*Exercise aim*:
Write out each line of the entries below that holds the word "most".

Stored items:
*** Begin section ***
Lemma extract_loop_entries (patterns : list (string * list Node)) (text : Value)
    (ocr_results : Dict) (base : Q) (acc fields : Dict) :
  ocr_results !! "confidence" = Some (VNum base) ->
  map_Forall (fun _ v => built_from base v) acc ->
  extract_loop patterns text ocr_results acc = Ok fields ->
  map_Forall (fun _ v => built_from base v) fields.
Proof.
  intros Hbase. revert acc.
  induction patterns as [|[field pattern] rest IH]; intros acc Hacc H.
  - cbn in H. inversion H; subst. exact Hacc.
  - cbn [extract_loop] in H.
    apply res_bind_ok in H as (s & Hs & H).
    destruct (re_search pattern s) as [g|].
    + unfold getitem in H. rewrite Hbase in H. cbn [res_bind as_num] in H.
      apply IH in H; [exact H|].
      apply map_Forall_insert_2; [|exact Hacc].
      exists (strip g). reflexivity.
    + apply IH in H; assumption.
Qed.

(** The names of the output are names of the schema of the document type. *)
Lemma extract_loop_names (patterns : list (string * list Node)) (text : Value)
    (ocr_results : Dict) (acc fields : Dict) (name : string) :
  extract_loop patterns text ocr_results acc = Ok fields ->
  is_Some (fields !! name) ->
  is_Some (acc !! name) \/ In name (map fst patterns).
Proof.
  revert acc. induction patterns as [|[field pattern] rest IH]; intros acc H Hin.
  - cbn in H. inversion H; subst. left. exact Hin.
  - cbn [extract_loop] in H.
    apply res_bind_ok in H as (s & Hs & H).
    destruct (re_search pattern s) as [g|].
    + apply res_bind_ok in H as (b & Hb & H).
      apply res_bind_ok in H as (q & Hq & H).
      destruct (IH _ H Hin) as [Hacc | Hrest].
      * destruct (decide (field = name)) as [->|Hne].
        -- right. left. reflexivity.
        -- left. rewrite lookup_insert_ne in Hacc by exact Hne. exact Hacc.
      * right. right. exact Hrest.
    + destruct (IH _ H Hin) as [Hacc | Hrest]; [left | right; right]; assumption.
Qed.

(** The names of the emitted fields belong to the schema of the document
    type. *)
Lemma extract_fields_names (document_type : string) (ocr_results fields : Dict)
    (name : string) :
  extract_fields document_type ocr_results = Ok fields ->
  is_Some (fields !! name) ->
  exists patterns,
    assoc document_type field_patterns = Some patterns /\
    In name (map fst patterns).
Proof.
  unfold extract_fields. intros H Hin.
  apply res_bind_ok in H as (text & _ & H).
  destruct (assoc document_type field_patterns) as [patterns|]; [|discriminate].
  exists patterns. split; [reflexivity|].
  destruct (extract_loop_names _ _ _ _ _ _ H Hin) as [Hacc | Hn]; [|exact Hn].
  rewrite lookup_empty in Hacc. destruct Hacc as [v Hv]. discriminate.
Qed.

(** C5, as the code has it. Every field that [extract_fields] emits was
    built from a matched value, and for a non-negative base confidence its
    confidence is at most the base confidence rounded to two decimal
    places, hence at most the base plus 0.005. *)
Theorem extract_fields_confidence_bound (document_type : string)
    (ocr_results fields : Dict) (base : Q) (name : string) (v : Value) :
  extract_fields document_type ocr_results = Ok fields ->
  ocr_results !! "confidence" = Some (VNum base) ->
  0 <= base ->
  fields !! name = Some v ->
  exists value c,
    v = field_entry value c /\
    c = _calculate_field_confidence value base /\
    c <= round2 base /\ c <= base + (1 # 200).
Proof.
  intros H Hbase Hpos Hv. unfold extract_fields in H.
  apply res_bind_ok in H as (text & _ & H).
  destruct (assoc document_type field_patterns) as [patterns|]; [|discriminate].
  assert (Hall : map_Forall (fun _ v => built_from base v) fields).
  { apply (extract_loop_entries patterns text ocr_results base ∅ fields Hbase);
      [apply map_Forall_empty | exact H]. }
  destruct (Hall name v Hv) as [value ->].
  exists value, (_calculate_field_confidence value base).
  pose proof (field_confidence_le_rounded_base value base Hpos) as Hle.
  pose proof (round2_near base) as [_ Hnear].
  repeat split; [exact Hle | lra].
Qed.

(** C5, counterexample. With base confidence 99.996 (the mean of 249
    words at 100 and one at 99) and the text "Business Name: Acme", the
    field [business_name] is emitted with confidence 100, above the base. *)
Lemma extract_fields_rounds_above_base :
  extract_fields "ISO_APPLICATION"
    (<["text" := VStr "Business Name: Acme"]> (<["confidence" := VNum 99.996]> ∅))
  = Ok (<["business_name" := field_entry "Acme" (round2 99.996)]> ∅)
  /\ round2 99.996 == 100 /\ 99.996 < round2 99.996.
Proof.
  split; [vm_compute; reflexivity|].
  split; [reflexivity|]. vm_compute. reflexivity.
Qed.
*** End section ***
*** Begin section ***
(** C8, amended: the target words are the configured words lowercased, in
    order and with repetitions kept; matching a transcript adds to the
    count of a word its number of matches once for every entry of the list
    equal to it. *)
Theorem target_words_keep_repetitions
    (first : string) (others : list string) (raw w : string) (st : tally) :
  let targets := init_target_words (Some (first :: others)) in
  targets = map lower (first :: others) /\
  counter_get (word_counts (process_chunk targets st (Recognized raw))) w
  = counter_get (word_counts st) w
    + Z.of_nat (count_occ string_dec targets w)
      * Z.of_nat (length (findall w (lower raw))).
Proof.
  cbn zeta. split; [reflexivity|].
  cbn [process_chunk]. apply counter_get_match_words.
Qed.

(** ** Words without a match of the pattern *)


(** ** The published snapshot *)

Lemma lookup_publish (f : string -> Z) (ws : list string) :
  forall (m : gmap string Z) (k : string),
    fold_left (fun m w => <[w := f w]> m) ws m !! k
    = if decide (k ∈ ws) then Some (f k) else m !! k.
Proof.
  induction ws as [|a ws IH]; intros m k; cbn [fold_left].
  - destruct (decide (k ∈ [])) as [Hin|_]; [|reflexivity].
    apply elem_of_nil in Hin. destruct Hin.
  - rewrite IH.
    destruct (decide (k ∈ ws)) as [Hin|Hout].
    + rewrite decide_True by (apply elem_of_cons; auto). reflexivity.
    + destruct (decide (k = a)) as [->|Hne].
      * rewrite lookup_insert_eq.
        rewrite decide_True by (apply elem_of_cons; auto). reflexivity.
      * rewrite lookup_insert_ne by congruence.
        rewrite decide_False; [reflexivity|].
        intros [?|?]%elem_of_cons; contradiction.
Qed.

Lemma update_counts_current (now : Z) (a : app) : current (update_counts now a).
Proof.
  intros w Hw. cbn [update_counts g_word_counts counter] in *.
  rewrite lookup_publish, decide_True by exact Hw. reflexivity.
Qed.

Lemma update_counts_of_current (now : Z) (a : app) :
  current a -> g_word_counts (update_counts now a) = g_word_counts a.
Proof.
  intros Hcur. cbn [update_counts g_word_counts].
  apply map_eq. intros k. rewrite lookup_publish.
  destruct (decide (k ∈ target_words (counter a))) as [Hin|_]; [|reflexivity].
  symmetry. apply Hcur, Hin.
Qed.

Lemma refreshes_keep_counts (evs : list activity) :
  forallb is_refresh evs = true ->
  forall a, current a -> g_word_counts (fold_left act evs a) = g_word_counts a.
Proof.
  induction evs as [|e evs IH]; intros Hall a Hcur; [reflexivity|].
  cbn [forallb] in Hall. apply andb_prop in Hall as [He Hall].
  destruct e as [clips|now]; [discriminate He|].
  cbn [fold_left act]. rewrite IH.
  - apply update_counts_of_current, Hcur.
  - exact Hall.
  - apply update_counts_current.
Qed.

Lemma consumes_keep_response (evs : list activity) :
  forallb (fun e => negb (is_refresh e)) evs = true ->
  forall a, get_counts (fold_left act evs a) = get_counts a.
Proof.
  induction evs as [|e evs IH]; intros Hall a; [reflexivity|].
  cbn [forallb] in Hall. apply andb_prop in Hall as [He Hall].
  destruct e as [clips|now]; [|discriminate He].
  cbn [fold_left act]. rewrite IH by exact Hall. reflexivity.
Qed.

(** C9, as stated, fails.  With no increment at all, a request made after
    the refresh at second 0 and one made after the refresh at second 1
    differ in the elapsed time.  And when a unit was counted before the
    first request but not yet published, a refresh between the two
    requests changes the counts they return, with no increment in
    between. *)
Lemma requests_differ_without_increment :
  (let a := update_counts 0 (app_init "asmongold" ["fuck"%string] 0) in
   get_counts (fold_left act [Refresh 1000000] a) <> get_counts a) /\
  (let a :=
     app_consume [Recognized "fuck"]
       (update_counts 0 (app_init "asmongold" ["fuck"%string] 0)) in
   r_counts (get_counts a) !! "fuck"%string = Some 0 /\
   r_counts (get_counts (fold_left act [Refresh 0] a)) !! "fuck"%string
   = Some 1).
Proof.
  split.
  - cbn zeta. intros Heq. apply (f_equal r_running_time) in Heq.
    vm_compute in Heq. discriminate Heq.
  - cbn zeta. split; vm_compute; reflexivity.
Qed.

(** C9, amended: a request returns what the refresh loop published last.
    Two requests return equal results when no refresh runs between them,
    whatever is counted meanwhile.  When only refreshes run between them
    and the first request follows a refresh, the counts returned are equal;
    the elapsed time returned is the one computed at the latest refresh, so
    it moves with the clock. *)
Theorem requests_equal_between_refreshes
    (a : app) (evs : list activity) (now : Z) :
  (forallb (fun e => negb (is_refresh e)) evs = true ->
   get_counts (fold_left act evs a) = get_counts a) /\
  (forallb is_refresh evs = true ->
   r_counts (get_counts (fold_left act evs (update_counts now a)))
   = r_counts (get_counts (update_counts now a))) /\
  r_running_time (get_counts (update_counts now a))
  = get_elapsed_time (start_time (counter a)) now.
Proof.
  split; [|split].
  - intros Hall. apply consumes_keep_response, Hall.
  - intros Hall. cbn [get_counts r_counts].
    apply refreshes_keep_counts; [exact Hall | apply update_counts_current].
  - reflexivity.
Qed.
*** End section ***
*** Begin section ***
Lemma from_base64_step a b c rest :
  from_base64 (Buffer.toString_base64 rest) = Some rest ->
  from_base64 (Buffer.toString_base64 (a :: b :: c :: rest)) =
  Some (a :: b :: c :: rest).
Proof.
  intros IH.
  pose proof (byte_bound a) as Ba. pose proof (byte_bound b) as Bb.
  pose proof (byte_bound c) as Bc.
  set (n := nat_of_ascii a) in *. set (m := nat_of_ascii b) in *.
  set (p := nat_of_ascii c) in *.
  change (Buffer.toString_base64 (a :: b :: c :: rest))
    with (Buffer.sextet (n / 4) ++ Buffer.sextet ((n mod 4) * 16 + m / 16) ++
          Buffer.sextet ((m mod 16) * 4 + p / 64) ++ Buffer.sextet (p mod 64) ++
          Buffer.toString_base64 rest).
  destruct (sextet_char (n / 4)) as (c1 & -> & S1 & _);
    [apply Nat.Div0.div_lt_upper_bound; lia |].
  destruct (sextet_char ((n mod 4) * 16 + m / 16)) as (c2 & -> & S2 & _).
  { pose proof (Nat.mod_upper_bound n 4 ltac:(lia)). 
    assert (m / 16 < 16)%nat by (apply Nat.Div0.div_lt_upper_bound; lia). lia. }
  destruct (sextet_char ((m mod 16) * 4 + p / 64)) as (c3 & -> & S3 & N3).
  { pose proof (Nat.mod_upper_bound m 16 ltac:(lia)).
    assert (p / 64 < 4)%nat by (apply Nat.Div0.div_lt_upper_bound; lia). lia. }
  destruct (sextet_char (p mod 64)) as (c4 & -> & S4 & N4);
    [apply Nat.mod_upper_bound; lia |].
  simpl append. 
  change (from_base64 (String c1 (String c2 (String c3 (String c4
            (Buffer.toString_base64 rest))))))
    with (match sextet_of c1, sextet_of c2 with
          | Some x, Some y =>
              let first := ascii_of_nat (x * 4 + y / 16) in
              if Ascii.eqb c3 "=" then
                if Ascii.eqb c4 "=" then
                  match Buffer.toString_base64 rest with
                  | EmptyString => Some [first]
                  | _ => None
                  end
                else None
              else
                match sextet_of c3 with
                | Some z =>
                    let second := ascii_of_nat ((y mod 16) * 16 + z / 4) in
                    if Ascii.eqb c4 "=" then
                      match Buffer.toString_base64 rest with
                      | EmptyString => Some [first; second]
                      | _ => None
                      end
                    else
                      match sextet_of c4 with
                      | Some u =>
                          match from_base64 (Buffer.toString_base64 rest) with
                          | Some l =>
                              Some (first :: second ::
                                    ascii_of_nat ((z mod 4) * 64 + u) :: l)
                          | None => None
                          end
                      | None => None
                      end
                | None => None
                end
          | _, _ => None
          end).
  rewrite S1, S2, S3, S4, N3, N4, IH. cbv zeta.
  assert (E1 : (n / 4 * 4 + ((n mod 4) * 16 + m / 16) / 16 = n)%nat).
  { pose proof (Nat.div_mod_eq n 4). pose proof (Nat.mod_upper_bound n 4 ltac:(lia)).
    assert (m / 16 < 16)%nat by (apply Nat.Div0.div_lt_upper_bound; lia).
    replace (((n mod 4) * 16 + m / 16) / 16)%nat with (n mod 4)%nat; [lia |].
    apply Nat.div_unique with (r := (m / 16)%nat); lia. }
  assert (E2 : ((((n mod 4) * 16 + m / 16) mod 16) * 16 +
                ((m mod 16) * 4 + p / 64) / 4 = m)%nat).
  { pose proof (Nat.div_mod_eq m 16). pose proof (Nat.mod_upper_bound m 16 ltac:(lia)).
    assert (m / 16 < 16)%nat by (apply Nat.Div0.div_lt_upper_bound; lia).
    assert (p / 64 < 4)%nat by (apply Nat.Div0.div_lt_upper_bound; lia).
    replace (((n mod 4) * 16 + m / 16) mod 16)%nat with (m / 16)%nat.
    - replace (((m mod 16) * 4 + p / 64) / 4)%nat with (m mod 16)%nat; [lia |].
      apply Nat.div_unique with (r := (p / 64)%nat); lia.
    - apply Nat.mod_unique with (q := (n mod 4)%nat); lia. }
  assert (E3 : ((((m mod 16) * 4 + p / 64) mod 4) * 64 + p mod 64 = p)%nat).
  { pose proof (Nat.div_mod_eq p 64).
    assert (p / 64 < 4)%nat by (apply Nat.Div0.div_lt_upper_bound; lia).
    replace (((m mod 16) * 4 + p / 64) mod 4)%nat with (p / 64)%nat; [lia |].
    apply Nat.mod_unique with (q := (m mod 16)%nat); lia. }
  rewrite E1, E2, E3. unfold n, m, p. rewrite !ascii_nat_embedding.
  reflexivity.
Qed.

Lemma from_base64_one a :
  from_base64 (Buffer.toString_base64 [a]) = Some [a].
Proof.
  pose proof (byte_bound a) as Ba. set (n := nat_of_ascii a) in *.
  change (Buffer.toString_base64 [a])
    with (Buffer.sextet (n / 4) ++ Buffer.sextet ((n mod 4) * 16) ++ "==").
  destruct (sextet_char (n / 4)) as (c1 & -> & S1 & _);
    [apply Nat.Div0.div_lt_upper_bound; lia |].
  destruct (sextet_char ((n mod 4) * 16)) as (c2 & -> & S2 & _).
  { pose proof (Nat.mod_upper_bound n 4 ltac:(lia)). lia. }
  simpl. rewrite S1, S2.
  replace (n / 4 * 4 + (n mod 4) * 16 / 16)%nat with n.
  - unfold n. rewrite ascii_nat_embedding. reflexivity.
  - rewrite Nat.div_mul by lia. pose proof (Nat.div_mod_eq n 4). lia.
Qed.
*** End section ***
*Task output*:
    confidence is at most the base confidence rounded to two decimal
    places, hence at most the base plus 0.005. *)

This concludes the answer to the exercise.